(Stored items)
--------------------

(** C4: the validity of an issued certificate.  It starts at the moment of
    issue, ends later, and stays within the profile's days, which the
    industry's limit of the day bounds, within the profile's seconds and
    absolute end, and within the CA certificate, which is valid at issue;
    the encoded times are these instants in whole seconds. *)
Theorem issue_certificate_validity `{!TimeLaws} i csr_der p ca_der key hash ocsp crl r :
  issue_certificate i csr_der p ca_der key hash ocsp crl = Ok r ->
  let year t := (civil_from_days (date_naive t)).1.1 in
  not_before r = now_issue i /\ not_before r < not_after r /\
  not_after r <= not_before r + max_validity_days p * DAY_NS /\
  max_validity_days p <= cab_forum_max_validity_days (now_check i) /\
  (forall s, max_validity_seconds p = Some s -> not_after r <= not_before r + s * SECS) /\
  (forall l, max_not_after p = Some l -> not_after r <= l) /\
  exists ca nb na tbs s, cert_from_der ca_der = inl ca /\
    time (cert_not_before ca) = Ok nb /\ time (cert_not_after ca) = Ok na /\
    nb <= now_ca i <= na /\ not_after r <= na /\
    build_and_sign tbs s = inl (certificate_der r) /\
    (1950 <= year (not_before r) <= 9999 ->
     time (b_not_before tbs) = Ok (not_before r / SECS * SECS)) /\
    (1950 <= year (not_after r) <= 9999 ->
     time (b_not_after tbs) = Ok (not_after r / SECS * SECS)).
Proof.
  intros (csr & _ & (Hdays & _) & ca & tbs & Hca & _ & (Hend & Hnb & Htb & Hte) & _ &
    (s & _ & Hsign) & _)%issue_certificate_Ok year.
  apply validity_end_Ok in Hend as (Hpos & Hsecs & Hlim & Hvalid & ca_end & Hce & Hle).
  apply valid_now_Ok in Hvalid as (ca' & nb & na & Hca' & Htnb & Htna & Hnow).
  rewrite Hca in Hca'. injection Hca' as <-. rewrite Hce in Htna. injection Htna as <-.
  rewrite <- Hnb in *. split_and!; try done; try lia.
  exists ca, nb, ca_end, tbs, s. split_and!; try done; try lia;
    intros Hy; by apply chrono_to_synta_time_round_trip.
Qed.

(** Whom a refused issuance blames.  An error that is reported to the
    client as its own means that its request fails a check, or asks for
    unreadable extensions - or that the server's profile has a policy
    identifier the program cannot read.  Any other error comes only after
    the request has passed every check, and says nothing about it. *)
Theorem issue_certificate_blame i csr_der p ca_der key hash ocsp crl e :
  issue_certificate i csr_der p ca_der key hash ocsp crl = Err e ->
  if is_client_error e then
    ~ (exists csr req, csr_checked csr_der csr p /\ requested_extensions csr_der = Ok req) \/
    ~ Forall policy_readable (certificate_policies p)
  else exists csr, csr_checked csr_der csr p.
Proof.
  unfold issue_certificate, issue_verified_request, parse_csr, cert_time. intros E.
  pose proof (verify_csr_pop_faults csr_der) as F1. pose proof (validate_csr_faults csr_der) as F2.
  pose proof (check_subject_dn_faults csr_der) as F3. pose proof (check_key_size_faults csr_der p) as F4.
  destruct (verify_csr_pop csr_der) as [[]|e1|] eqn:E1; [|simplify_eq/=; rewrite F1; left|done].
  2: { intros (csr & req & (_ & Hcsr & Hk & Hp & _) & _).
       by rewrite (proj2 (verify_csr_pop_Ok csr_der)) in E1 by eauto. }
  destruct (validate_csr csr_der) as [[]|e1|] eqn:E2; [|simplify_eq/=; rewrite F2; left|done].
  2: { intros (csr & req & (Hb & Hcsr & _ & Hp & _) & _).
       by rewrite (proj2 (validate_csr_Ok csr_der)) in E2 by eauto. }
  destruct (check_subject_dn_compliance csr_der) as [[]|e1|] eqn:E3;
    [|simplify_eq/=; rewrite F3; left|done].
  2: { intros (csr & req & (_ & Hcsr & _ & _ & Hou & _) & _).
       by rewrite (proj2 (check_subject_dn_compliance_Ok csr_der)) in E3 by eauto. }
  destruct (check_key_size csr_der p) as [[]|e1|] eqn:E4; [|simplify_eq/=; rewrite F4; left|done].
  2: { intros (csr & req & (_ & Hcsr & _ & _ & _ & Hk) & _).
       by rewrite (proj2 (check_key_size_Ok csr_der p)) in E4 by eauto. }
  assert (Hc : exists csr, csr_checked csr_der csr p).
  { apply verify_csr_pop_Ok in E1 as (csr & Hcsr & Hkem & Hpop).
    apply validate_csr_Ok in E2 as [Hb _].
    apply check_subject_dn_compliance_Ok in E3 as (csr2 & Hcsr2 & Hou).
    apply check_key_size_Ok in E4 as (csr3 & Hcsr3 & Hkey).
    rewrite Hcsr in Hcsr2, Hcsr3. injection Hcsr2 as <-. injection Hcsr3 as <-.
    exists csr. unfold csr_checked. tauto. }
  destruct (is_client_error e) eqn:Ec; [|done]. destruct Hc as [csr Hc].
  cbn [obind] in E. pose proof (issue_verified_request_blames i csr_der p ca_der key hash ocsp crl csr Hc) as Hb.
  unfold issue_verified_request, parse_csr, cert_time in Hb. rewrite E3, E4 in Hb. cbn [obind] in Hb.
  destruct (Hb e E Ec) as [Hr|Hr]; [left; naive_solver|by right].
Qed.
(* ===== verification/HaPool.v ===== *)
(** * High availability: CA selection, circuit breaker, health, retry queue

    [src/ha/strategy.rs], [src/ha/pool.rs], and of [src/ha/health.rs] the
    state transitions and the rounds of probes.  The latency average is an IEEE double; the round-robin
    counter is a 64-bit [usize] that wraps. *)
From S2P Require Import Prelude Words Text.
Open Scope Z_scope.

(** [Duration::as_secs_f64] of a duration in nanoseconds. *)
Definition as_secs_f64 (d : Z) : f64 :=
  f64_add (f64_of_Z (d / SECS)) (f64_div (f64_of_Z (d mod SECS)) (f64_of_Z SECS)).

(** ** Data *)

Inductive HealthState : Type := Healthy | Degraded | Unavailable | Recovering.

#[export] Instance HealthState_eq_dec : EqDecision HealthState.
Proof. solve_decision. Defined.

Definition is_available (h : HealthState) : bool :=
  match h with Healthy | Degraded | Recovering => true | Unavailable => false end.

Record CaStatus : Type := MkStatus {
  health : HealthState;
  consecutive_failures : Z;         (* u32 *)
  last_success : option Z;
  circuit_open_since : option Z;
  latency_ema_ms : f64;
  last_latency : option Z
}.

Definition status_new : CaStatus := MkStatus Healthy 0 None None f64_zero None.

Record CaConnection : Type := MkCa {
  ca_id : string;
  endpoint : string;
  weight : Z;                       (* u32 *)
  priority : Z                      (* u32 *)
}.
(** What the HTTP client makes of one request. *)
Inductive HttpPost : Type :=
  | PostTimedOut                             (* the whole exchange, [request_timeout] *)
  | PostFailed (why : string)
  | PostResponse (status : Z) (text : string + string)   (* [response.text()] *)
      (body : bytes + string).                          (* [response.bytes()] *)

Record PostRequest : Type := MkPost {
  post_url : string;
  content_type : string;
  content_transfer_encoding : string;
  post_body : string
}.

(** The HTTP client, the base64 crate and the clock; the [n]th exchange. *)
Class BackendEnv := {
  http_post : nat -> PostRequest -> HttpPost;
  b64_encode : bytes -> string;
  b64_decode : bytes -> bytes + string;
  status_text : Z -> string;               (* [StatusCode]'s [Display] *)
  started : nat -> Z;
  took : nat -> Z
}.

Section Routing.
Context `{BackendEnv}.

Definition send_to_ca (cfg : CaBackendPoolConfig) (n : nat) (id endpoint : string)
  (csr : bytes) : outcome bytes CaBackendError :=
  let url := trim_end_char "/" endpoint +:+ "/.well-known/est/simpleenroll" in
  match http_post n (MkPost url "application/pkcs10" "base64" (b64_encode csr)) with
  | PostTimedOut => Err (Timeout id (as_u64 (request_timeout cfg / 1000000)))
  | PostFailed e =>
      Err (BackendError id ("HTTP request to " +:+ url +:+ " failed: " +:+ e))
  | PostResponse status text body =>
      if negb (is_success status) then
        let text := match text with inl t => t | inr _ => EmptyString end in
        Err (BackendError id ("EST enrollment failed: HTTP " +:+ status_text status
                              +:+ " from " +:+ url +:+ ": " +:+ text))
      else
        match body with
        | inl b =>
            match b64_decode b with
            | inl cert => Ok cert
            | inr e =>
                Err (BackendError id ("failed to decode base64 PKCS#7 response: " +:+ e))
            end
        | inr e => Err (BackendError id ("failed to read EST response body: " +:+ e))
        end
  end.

--------------------

*WORK TO BE COMPLETED*: Copy out the entries exactly. Begin at the first line and end with the line that has "absolute end, and".

*EXERCISE ANSWER*:
(** C4: the validity of an issued certificate.  It starts at the moment of
    issue, ends later, and stays within the profile's days, which the
    industry's limit of the day bounds, within the profile's seconds and
    absolute end, and within the CA certificate, which is valid at issue;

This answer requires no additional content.